Happy Science Fiction Day!

Actually, I didn’t know that there even was a Science Fiction Day, but I just saw a notice in the elevator here at Mom’s retirement apartments wishing everyone a happy Science Fiction Day.  I wouldn’t call myself a big fan of Science Fiction.  I don’t go in for robots or ray guns or alien stuff, but I love time travel stories.  I can sit through even the worst-written, badly-acted movie if time travel is used as a plot device.  Almost any story can be told using Science Fiction.  The first Terminator movie is a love story.  In fact, if you leave out the terminator robot and time travel, Terminator would have been dismissed as a “chick flick” far more romantic than anything Nora Ephron ever wrote.  The protagonist is female, the man falls in love from a picture of her and comes to rescue her.

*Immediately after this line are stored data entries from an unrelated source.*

Lemma finish_cases rs env q failed action target diff st s o st' reply :
  rtAudit rs = Some true →
  (o = Done → ∀ ev, Action ev = action → Target ev = target → Diff ev = diff →
     ∀ l, accounts rs env ev st (mkRouterState s (rsFeatures st) l)) →
  finish rs env q failed action target diff st (s, o) = (st', reply) →
  quiet st st' reply ∨ recorded rs env q st st' reply.
Proof.
  intros Ha Hacc. unfold finish, audit. rewrite Ha. destruct o; intros [= <- <-].
  - right. split; [done|]. eexists. split; [reflexivity|]. do 3 (split; [reflexivity|]). by apply Hacc.
  - left. apply quiet_failed.
  - left. done.
Qed.

Lemma tenant_cases rs env q body st st' reply :
  rtAudit rs = Some true → handleTenantByHost rs env q body st = (st', reply) →
  quiet st st' reply ∨ recorded rs env q st st' reply.
Proof.
  intros Ha. unfold handleTenantByHost. destruct (requireHub rs) as [hub|] eqn:Hh; [|intros [= <- <-]; left; by apply quiet_same].
  set (host := TrimPrefix _ _). case_decide; [intros [= <- <-]; left; by apply quiet_same|].
  case_decide; [intros [= <- <-]; left; apply quiet_same; by destruct (GetTenant _ _ _)|]. case_decide.
  - destruct (rj_tenant body) as [t0|]; [|intros [= <- <-]; left; by apply quiet_same].
    set (t := if decide (tcHost t0 = []) then _ else _). destruct (decide (tcHost t ≠ host)) as [|Ht].
    { intros [= <- <-]; left; by apply quiet_same. }
    apply dec_stable in Ht. destruct (UpsertTenant hub _ t _) as [s o] eqn:Hu. apply finish_cases; [done|].
    intros -> ev E1 E2 E3 l. apply (acc_upsert rs env ev _ _ hub t); cbn [rsHub rsFeatures]; congruence.
  - case_decide; [|intros [= <- <-]; left; by apply quiet_same].
    destruct (DeleteTenant hub _ host _) as [s o] eqn:Hd. apply finish_cases; [done|].
    intros -> ev E1 E2 E3 l. apply (acc_delete rs env ev _ _ hub); cbn [rsHub rsFeatures]; congruence.
Qed.

Lemma globals_cases rs env q body st st' reply :
  rtAudit rs = Some true → handleGlobals rs env q body st = (st', reply) →
  quiet st st' reply ∨ recorded rs env q st st' reply.
Proof.
  intros Ha. unfold handleGlobals. destruct (requireHub rs) as [hub|] eqn:Hh; [|intros [= <- <-]; left; by apply quiet_same].
  case_decide; [intros [= <- <-]; left; by apply quiet_same|].
  case_decide; [|intros [= <- <-]; left; by apply quiet_same].
  destruct (rj_globals body) as [g|]; [|intros [= <- <-]; left; by apply quiet_same].
  destruct (SetGlobals hub _ g _) as [s o] eqn:Hs. apply finish_cases; [done|].
  intros -> ev E1 E2 E3 l. apply (acc_globals rs env ev _ _ hub g); cbn [rsHub rsFeatures]; congruence.
Qed.

Lemma toggle_cases rs env q body st st' reply :
  rtAudit rs = Some true → handleFeatureToggle rs env q body st = (st', reply) →
  quiet st st' (Some reply) ∨ recorded rs env q st st' (Some reply).
Proof.
  intros Ha. unfold handleFeatureToggle, audit. rewrite Ha.
  destruct (rtFeatures rs) as [fa|] eqn:Hf; [|intros [= <- <-]; left; by apply quiet_same].
  case_decide; [intros [= <- <-]; left; by apply quiet_same|].
  destruct (SplitN _ _ _) as [|name [|op [|]]]; try (intros [= <- <-]; left; by apply quiet_same).
  case_decide; [intros [= <- <-]; left; by apply quiet_same|].
  destruct (rj_enabled body) as [b|]; [|intros [= <- <-]; left; by apply quiet_same].
  destruct (ToggleGlobal fa name b _) as [f [[]|]] eqn:Ht; intros [= <- <-].
  - left. split; [done|]. split; [done|]. right. by vm_compute.
  - left. split; [done|]. split; [done|]. right. by vm_compute.
  - right. split; [done|]. eexists. split; [reflexivity|]. do 3 (split; [reflexivity|]).
    by apply (acc_toggle rs env _ _ _ fa b).
Qed.

(** The routes that only read answer with another status than 204. *)
Lemma readers_quiet rs env q st :
  Forall (λ r, rrStatus r ≠ StatusNoContent)
    [handleMe rs q; handleTenants rs q st; handleMirrors rs q st; handleFeatures rs q st; handleMetrics rs q;
     handleMetricsHistory rs q; handleAudit rs env q st].
Proof.
  unfold handleMe, handleTenants, handleMirrors, handleFeatures, handleMetrics, handleMetricsHistory, handleAudit.
  repeat (constructor; [repeat case_match; done|]). constructor.
Qed.
End router.
Arguments Routes : clear implicits.
Arguments RouterState : clear implicits.

(** * The hub's adapter *)

Section adapter.
Context {D : Type} `{HubRegistry.ConfYaml D} `{HubRegistry.HubJson} {M : Type} `{EqDecision M} `{GoUnicode}.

Back in the mid-90’s I read Stephen Hawking’s “A Brief History of Time.”  I was thrilled to see that Hawking wrote in the introduction that he was writing the book because he wanted to know if there was a God.  And everything I read in the book, especially the Big Bang and about multiple dimensions (beyond our 3 plus time), pointed very clearly to a Creator that could only be God.  And then I was disappointed when I got to the end of the book, and Hawking not only failed to recognize God, he didn’t even mention the quest for God that had started the book.

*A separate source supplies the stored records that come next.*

(* ===== verification/EdgeHub.v ===== *)
(** Edges and the hub together: the transport an edge was configured with,
    the stream client that uses it, and the handler of the hub that answers.
    The theorems say which kinds of transport can subscribe, what becomes of a
    dial through the HTTPS tunnel, and how long a stream lives. *)

From S2P Require Import Prelude Http GoStd Bufio NodeTransport Binaries Mux.
From S2P Require Mirrors HubRegistry HubStream Monitor CA HubAPI EdgeClients SSE Config.
Import SSE (newline, cr).
Import HubAPI (ApiRequest, mkApiRequest, aqReq, aqPeer, Hub, World, sender, Serve, apStatus, api_reply).
Import EdgeClients (EdgeClient, stream_body, mkBody, http_result, HttpErr, HttpResp, streamURL, readInitialEvent).

(** * The request of a subscription *)

(** The client an edge uses: the admin client of its transport, or the default
    client without one. Only a client with an identity presents it. *)
Definition presents (tr : option AnyTransport) : bool :=
  match tr with Some t => acClientCert (tr_AdminClient t) | None => false end.

Definition stream_request (tr : option AnyTransport) (leaf : CA.Certificate) (host addr : gostring) : ApiRequest :=
  mkApiRequest (mkRequest MethodGet $"/v1/config/stream" [] [] host addr {[$"Accept" := $"text/event-stream"]} ∅) [] 0
    (if presents tr then Some leaf else None).

(** The admin client of the same-machine transport dials the socket of the
    pool, whatever the URL says; every other client asks the hub. *)
Definition asks_hub (tr : option AnyTransport) : bool :=
  match tr with Some (TLocal _) => false | _ => true end.

(** The answer as the client sees it; the body is what the stream carries. *)
Definition http_of (reply : option api_reply) (body : stream_body) : http_result :=
  match reply with None => HttpErr | Some r => HttpResp (apStatus r) body end.

Section edge_hub.
Context {D : Type} `{HubRegistry.ConfYaml D} `{HubRegistry.HubJson} {M : Type} `{EqDecision M} `{Mirrors.YamlCodec M} `{GoUnicode}
  `{CA.X509} `{HubAPI.ApiJson}.
Context (settings_marshal : Monitor.CheckHostSettings → option gostring)
  (settings_yaml : gostring → option Monitor.CheckHostSettings).
Context (torpool : option (gostring → gostring → header → gostring → option MResponse)).
Context {E St : Type} `{SSE.EventCodec E} (apply : E → St → St) `{GoURL}.

#[local] Abbreviation serve := (Serve (M := M) settings_marshal settings_yaml torpool).

(** The hub's answer to a subscription. *)
Lemma stream_answer w tr leaf host addr (h : Hub (D := D) (M := M)) :
  ∃ r, (serve w (stream_request tr leaf host addr) h).2 = Some r ∧
  (apStatus r = StatusOK ↔ is_Some (sender (stream_request tr leaf host addr) h)).
Proof.
  set (q := stream_request tr leaf host addr). unfold Serve.
  rewrite (eq_refl : HubAPI.route_of (aqReq q) = HubAPI.Routed HubAPI.RtStream).
  unfold HubAPI.requireMTLS, sender. destruct (aqPeer q) as [lf|]; [|eexists; split; [done|]; split; [done|by intros [? ?]]].
  destruct (HubAPI.huCA h) as [[ca f]|]; [|eexists; split; [done|]; split; [done|by intros [? ?]]].
  destruct (CA.VerifyPeer ca lf) as [id t| |[]]; eexists; (split; [done|]); split; try done; by intros [? ?].
Qed.

(** What an edge gets when it asks for the stream; [pool] is what the pool's
    socket answers. *)
Definition subscription (w : World) (h : Hub (D := D) (M := M)) (tr : option AnyTransport) (leaf : CA.Certificate)
    (host addr : gostring) (body : stream_body) (pool : http_result) : http_result :=
  if asks_hub tr then http_of (serve w (stream_request tr leaf host addr) h).2 body else pool.

(** A transport with an identity. *)
Lemma build_identity fs c tr :
  buildTransport fs c = Ok tr → kind_cert (Config.trKind (Config.cTransport c)) = true →
  presents tr = true ∧ asks_hub tr = true.
Proof.
  intros Hb Hk. destruct tr as [t|]; [|apply build_none in Hb; congruence].
  destruct (build_client fs c t Hb) as [Hc _]. unfold presents. rewrite Hc, Hk. split; [done|].
  destruct t; try done. cbn in Hc. congruence.
Qed.

(** The hub trusts a certificate: it carries the signature of the hub's
    authority, names a node, and its serial is not revoked. *)
Definition trusted (h : Hub (D := D) (M := M)) (leaf : CA.Certificate) : Prop :=
  ∃ ca f, HubAPI.huCA h = Some (ca, f) ∧ CA.signed leaf = true ∧ CA.ctSerial leaf ∉ CA.revoked ca ∧
    is_ok (CA.extractIdentity leaf) = true.

Lemma sender_trusted q (h : Hub (D := D) (M := M)) leaf :
  aqPeer q = Some leaf → is_Some (sender q h) ↔ trusted h leaf.
Proof.
  intros Hq. unfold sender, trusted. rewrite Hq. destruct (HubAPI.huCA h) as [[ca f]|].
  2: { split; [by intros [? ?]|by intros (? & ? & ? & _)]. }
  unfold CA.VerifyPeer, CA.IsRevoked. destruct (CA.signed leaf) eqn:Hs; cbn [negb].
  2: { split; [by intros [? ?]|]. intros (? & ? & _ & ? & _). congruence. }
  destruct (bool_decide (CA.ctSerial leaf ∈ CA.revoked ca)) eqn:Hr.
  { apply bool_decide_eq_true in Hr. split; [by intros [? ?]|]. intros (ca' & f' & [= <- <-] & _ & Hn & _). by destruct Hn. }
  apply bool_decide_eq_false in Hr. destruct (CA.extractIdentity leaf) as [[id t]|e] eqn:Hi; cbn [is_ok].
  - split; [|by eexists]. intros _. exists ca, f. by split_and!.
  - split; [by intros [? ?]|]. by intros (? & ? & _ & _ & _ & ?).
Qed.


(** * Dials through the HTTPS tunnel *)

Lemma Split_cons s sep : ∃ x xs, Split s sep = x :: xs.
Proof. destruct s as [|c s]; cbn; [eauto|]. case_decide; [eauto|]. destruct (Split s sep); eauto. Qed.

Lemma Split_app a sep b : Split (a ++ sep :: b) sep = Split a sep ++ Split b sep.
Proof.
  induction a as [|c a IH]; cbn; [by rewrite decide_True|]. rewrite IH. case_decide; [done|].
  destruct (Split_cons a sep) as (x & xs & ->). done.
Qed.

Lemma Split_none s sep : sep ∉ s → Split s sep = [s].
Proof.
  induction s as [|c s IH]; intros Hn; [done|]. apply not_elem_of_cons in Hn as [Hc Hs]. cbn.
  rewrite decide_False by done. by rewrite IH.
Qed.

(** CONNECT /tunnel/socks/<port> as the hub's server parses it. *)
Definition tunnel_request (port : Z) (host addr : gostring) (peer : option CA.Certificate) : ApiRequest :=
  mkApiRequest (mkRequest $"CONNECT" ($"/tunnel/socks/" ++ fmt_int port) [] [] host addr ∅ ∅) [] 0 peer.

Lemma tunnel_no_route port host addr peer :
  (0 ≤ port)%Z → HubAPI.route_of (aqReq (tunnel_request port host addr peer)) = HubAPI.NoRoute.
Proof.
  intros Hp. unfold HubAPI.route_of, mux_segments, escaped_segments, raw_used. cbn [aqReq tunnel_request Method RawPath Path].
  rewrite (bool_decide_eq_false_2 ([] ≠ [])) by tauto. cbn [andb].
  change ($"/tunnel/socks/" ++ fmt_int port) with ($"/tunnel/socks" ++ "/"%char :: fmt_int port).
  rewrite Split_app, (Split_none (fmt_int port)) by by apply fmt_int_no.
  reflexivity.
Qed.

(** An answer with any other status is refused, with its status line. *)
Lemma read_connect_rejects src line rest :
  chunks_ok src → concat src = line ++ newline :: rest → newline ∉ line →
  HTTPSTunnel.isConnectSuccessStatus (HTTPSTunnel.trim_eol line) = false →
  HTTPSTunnel.read_connect src = Err (DRejected (HTTPSTunnel.trim_eol line)).
Proof.
  intros Hok Hsrc Hl Hs. unfold HTTPSTunnel.read_connect. pose proof (ReadString_spec (NewReader src) Hok) as Hr.
  change (rest_of (NewReader src)) with (concat src) in Hr. rewrite Hsrc, cut_byte_app in Hr by done.
  destruct Hr as (b & -> & _). rewrite trim_eol_newline. by rewrite Hs.
Qed.

(** net/http's status line for a reply of the API. *)
Definition status_line (code : Z) (text : gostring) : gostring := $"HTTP/1.1 " ++ fmt_int code ++ $" " ++ text ++ [cr].

(** The hub has no route for the tunnel: whatever its state and whoever
    asks, CONNECT /tunnel/socks/<port> is answered 404 and changes nothing,
    so every dial through the HTTPS tunnel that reaches the hub fails with
    that status line and leaves no socket open. *)
Theorem tunnel_hub_rejects w port host addr peer (h : Hub (D := D) (M := M)) t n rest :
  (1 ≤ port ≤ 65535)%Z →
  ∃ r, serve w (tunnel_request port host addr peer) h = (h, Some r) ∧
  (chunks_ok (ntIn n) → reached t n port → concat (ntIn n) = status_line (apStatus r) $"Not Found" ++ newline :: rest →
   ∃ s, HTTPSTunnel.DialSOCKS t n port = (Err (DRejected $"HTTP/1.1 404 Not Found"), Some s) ∧ soOpen s = false).
Proof.
  intros Hp. unfold Serve. rewrite tunnel_no_route by lia. eexists. split; [done|]. cbn [apStatus].
  intros Hok (s & _ & _ & ->)%DialSOCKS_reached Hin.
  rewrite (read_connect_rejects (ntIn n) _ rest Hok Hin); [by eexists|decide_now|reflexivity].
Qed.

(** * The life of a stream *)

(** What arrives on a stream, each piece with the time since the request. *)
Abbreviation arrivals := (list (duration * gostring)).

(** The body of a response read through a client with a timeout: the bound of
    http.Client covers the body, so a read fails once it has passed. *)
Definition timed_body (timeout : duration) (l : arrivals) : stream_body :=
  mkBody (concat (snd <$> filter (λ p, (p.1 < timeout)%Z) l)) false.

Lemma timed_body_cut timeout l l' :
  Forall (λ p, (timeout ≤ p.1)%Z) l' → timed_body timeout (l ++ l') = timed_body timeout l.
Proof.
  intros Hl. unfold timed_body. rewrite filter_app. replace (filter (λ p, (p.1 < timeout)%Z) l') with (@nil (duration * gostring)).
  { by rewrite app_nil_r. }
  induction Hl as [|p l' Hp Hl IH]; [done|]. by rewrite filter_cons_False by lia.
Qed.

(** The stream of an edge does not outlive the timeout of its admin
    client, which every kind of transport fixes at 30 seconds or less: what
    the hub sends later is not read from that stream. From the seventh
    reconnect on the edge then waits 30 seconds, at least as long as it was
    connected, before it asks again. *)
Theorem edge_stream_bounded fs c t ec pending rs s l l' :
  buildTransport fs c = Ok (Some t) → ec = EdgeClients.NewRemoteClient (Some (Config.cHubURL c)) →
  let timeout := acTimeout (tr_AdminClient t) in
  (0 < timeout ≤ 30 * Second)%Z ∧
  (Forall (λ p, (timeout ≤ p.1)%Z) l' →
     EdgeClients.connectAndConsume apply ec (HttpResp StatusOK (timed_body timeout (l ++ l'))) s
     = EdgeClients.connectAndConsume apply ec (HttpResp StatusOK (timed_body timeout l)) s) ∧
  (∀ i d, 6 ≤ i → (EdgeClients.run apply ec pending rs s).2 !! i = Some d → d = (30 * Second)%Z ∧ (timeout ≤ d)%Z).
Proof.
  intros Hb -> timeout. destruct (build_client fs c t Hb) as [_ Ht].
  assert (Hbound : (0 < timeout ≤ 30 * Second)%Z).
  { subst timeout. rewrite Ht. unfold kind_timeout, Second. repeat case_decide; lia. }
  split; [done|]. split; [intros Hl; by rewrite timed_body_cut|]. intros i d Hi Hd.
  set (ec := EdgeClients.NewRemoteClient _) in Hd.
  assert (Hok : EdgeClients.backoff_ok ec) by apply EdgeClients.new_client_backoff_ok.
  assert (Hw : (EdgeClients.run apply ec pending rs s).2 !! i = EdgeClients.wait_at ec <$> seq 0 (S (length rs)) !! i).
  { unfold EdgeClients.run.
    pose proof (EdgeClients.run_loop_waits apply ec rs 1 (foldl (λ s ev, apply ev s) s pending) Hok) as Hrl.
    rewrite <- EdgeClients.next_wait in Hrl by done. change (EdgeClients.wait_at ec 0) with (EdgeClients.minBackoff ec) in Hrl.
    destruct (EdgeClients.run_loop _ _ _ _ _) as [s' ws]. cbn [snd] in Hrl |- *. rewrite Hrl, <- list_lookup_fmap. done. }
  rewrite Hw in Hd. destruct (seq 0 (S (length rs)) !! i) as [j|] eqn:Hj; [|done]. apply lookup_seq in Hj as [-> _].
  cbn in Hd. injection Hd as <-. assert (He : EdgeClients.wait_at ec i = (30 * Second)%Z); [|rewrite He; tauto].
  unfold EdgeClients.wait_at. cbn [EdgeClients.minBackoff EdgeClients.maxBackoff ec EdgeClients.NewRemoteClient].
  assert (Hpow : (64 ≤ 2 ^ Z.of_nat i)%Z) by (change 64%Z with (2 ^ 6)%Z; apply Z.pow_le_mono_r; lia).
  unfold Millisecond, Second. lia.
Qed.

End edge_hub.

(** * Examples *)

#[local] Existing Instances HubAPI.hq_yaml HubAPI.hq_json HubAPI.hq_codec HubAPI.hq_unicode HubAPI.hq_x509 HubAPI.hq_api.
#[local] Existing Instances SSE.sx_codec.

(** Parsing of plain scheme://host:port addresses. *)
#[local] Instance eh_url : GoURL := λ s,
  match cut_byte colon s with
  | Some (scheme, rest) => if HasPrefix rest $"//" then Some (mkURL scheme (drop 2 rest)) else None
  | None => None
  end.

(** An edge of a given transport kind. *)
Definition eh_conf (kind : gostring) : Config.Config :=
  let raw := Config.ex_raw 0 0 (Config.ex_lockout Hour) in
  Config.mkConfig Config.ModeRemote Config.NodeTypeProxy
    (Config.mkTransportConf kind (Config.mkWireguardConf [] [] [] [] [] []) (Config.mkHTTPSTunnelConf $"https://hub:9080" $"ca")
       (Config.mkSOCKS5TLSConf $"hub:1080" $"hub:9080" $"ca"))
    (Config.mkMTLSConf $"crt" $"key") $"https://hub:9080" $"edge-1"
    (Config.cNodeSecretFile raw) (Config.cHub raw) (Config.cDomain raw) (Config.cEmail raw)
    (Config.cProxySecret raw) (Config.cCloudflare raw) (Config.cBackends raw) (Config.cTor raw) (Config.cPool raw)
    (Config.cCache raw) (Config.cRateLimit raw) (Config.cSecurity raw) (Config.cLogging raw) (Config.cMetrics raw)
    (Config.cAdmin raw) (Config.cDoor raw).

Definition eh_files : Files := mkFiles (λ _, Some $"pem") (λ _, true) (λ _ _, true).
Definition eh_transport (kind : gostring) : option AnyTransport :=
  match buildTransport eh_files (eh_conf kind) with Ok tr => tr | Err _ => None end.
Definition eh_client : EdgeClient := EdgeClients.NewRemoteClient (Some $"https://hub:9080").
Definition eh_body : stream_body := mkBody ($"event: t" ++ [newline] ++ $"data: x" ++ [newline; newline]) false.

(** The same edge before and after its certificate was revoked. *)
Definition eh_revoked := HubAPI.with_ca (Some (CA.Revoke 2 (CA.mkCA 3 true ∅), Some 3%Z)) HubAPI.hq_hub.


Lemma tunnel_hub_rejects_witness :
  let n := ex_net $"hub:8443" [status_line 404 $"Not Found" ++ [newline]; $"Content-Length: 0"] in
  ∃ s, HTTPSTunnel.DialSOCKS ex_tunnel n 9050 = (Err (DRejected $"HTTP/1.1 404 Not Found"), Some s) ∧ soOpen s = false.
Proof.
  cbv zeta.
  destruct (tunnel_hub_rejects (λ _, None) (λ _, None) None HubAPI.hq_world 9050 $"hub:8443" $"10.0.0.7:1" None HubAPI.hq_hub ex_tunnel
    (ex_net $"hub:8443" [status_line 404 $"Not Found" ++ [newline]; $"Content-Length: 0"]) $"Content-Length: 0" ltac:(lia)) as (r & Hr & Hd).
  apply Hd; [decide_now|decide_now|].
  assert (Hs : apStatus r = 404%Z).
  { apply (f_equal (λ p, apStatus <$> p.2)) in Hr. vm_compute in Hr. by injection Hr. }
  rewrite Hs. vm_compute. reflexivity.
Defined.

(** An event sent a minute into a stream over the tunnel is not seen. *)
Lemma edge_stream_bounded_witness :
  ∃ t, eh_transport Config.TransportHTTPSTunnel = Some t ∧
  EdgeClients.connectAndConsume (λ ev l, l ++ [ev]) eh_client
    (HttpResp StatusOK (timed_body (acTimeout (tr_AdminClient t)) [(Second, EdgeClients.sbBytes eh_body); (Minute, EdgeClients.sbBytes eh_body)])) []
  = EdgeClients.connectAndConsume (λ ev l, l ++ [ev]) eh_client
    (HttpResp StatusOK (timed_body (acTimeout (tr_AdminClient t)) [(Second, EdgeClients.sbBytes eh_body)])) [].
Proof.
  destruct (eh_transport Config.TransportHTTPSTunnel) as [t|] eqn:Ht; [|vm_compute in Ht; discriminate].
  exists t. split; [reflexivity|].
  assert (Hb : buildTransport eh_files (eh_conf Config.TransportHTTPSTunnel) = Ok (Some t))
    by (rewrite <- Ht; vm_compute; reflexivity).
  apply (edge_stream_bounded (λ ev l, l ++ [ev]) eh_files (eh_conf Config.TransportHTTPSTunnel) t eh_client [] [] []
    [(Second, EdgeClients.sbBytes eh_body)] [(Minute, EdgeClients.sbBytes eh_body)] Hb eq_refl).
  assert (HT : Some (acTimeout (tr_AdminClient t)) = Some (30 * Second)%Z).
  { change ((λ t, acTimeout (tr_AdminClient t)) <$> Some t = Some (30 * Second)%Z). rewrite <- Ht. vm_compute. reflexivity. }
  apply (inj Some) in HT. rewrite HT. decide_now.
Defined.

When you think of human history from both a scientific and Christian point of view, the story of the Universe is a lot like the Terminator.  The protagonist is us and our Creator is so in love with us that He came to rescue us.  And instead of a Terminator robot, the enemy is a fallen angel and his evil army that live in the invisible Nomansland of the spirit world that exists all around us.  Before it was the title for a movie, the Passion of Christ was the motivation for coming to be one of us: His white-hot passionate love for you and me.  It’s the supernatural science non-fiction story to beat all stories, with something in it for everyone—action, danger, romance, suspense, mystery, and adventure.  It is not only the greatest story ever told, it’s also the greatest story ever lived.